* _TASK OBJECTIVE_
Only a number is wanted here, namely how many lines of the data contain the string "done".
○ ○ ○
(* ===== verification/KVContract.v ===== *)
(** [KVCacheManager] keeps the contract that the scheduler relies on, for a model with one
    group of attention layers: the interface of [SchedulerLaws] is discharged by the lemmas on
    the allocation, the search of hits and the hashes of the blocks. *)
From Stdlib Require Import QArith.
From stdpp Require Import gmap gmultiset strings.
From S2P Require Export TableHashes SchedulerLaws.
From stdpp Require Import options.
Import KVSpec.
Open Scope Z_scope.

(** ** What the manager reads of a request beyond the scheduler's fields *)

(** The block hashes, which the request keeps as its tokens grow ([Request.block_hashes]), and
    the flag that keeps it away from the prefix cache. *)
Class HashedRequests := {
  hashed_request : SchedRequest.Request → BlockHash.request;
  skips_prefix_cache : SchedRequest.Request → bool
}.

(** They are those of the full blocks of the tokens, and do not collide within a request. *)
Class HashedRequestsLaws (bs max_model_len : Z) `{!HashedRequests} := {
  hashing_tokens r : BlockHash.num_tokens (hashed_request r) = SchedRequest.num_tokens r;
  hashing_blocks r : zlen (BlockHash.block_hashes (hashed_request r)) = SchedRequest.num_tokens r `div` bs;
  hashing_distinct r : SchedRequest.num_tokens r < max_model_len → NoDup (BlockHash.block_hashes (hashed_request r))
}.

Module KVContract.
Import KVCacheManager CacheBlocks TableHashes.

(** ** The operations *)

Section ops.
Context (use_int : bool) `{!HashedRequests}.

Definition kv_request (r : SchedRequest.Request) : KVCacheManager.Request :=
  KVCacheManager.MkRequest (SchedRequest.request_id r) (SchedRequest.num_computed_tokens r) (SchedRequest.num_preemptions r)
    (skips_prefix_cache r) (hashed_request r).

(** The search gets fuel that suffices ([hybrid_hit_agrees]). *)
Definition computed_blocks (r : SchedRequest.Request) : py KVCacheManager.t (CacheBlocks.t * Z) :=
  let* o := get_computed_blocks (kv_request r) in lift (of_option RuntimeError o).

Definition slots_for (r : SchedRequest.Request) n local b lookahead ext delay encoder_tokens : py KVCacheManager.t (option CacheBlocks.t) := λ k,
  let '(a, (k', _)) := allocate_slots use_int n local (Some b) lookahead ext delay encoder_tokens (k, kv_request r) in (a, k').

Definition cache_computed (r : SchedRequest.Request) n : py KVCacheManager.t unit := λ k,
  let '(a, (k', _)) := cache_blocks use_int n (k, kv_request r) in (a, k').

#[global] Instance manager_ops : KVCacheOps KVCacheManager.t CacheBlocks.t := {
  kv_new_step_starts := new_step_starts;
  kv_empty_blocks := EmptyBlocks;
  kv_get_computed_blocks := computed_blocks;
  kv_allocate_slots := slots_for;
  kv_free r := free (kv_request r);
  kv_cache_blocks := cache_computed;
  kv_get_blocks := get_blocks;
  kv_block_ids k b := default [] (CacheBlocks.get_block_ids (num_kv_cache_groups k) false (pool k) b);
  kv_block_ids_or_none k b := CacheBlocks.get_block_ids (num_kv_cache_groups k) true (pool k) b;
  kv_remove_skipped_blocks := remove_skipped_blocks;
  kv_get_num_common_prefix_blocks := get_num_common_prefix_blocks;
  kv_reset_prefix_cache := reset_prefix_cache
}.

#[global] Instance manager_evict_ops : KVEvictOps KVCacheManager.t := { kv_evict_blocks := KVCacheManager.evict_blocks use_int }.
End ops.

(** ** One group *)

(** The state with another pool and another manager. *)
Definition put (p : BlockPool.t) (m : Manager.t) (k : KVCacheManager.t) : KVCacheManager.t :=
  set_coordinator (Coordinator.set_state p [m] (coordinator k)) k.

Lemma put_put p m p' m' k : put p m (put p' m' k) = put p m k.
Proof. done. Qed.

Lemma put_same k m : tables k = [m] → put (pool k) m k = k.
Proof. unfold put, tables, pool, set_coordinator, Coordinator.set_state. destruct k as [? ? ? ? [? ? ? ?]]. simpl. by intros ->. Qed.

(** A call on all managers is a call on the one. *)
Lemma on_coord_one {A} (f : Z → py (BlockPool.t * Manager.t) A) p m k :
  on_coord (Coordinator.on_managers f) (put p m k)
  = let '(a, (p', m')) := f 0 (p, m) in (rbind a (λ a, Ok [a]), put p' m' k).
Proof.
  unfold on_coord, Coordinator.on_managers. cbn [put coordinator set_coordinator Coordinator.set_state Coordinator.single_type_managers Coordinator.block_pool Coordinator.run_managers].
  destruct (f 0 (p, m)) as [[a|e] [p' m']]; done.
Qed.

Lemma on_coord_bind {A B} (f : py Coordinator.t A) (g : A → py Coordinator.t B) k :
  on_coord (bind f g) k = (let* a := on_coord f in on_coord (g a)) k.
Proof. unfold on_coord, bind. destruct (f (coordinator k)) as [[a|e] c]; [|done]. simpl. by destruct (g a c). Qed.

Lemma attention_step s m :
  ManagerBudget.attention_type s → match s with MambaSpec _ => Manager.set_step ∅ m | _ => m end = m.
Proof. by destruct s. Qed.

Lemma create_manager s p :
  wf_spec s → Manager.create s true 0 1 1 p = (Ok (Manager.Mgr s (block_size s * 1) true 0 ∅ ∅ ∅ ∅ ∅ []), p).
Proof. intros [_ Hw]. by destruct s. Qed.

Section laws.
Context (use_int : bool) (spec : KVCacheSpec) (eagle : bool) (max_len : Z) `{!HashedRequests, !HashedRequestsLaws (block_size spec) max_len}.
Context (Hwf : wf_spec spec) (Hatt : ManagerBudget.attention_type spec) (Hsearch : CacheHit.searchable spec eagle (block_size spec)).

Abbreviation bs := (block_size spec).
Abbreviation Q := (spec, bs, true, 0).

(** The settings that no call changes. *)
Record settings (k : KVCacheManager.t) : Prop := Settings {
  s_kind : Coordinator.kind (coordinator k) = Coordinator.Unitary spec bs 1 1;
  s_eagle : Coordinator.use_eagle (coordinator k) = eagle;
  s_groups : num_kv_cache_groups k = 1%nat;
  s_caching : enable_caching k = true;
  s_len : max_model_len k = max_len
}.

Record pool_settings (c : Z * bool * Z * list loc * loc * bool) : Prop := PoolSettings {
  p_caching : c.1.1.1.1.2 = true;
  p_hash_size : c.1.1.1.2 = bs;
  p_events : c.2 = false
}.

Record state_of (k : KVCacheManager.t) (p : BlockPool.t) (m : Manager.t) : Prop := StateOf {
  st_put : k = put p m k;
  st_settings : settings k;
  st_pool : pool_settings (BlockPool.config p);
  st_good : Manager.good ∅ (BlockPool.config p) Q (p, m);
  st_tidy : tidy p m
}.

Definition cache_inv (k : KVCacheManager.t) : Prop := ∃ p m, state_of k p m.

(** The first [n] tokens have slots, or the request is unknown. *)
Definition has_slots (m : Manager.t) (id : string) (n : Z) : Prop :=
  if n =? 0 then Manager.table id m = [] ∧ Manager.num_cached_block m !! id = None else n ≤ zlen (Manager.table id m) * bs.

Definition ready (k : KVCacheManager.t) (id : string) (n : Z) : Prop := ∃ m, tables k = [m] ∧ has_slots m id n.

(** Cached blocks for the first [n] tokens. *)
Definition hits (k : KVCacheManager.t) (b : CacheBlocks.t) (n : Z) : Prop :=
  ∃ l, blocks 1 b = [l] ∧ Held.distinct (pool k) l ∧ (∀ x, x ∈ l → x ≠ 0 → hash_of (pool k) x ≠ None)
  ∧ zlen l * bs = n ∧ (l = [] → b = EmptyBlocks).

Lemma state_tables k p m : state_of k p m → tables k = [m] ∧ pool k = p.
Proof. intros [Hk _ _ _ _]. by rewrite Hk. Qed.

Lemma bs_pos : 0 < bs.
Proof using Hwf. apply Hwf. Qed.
○ ○ ○
* _EXERCISE RESULT_
3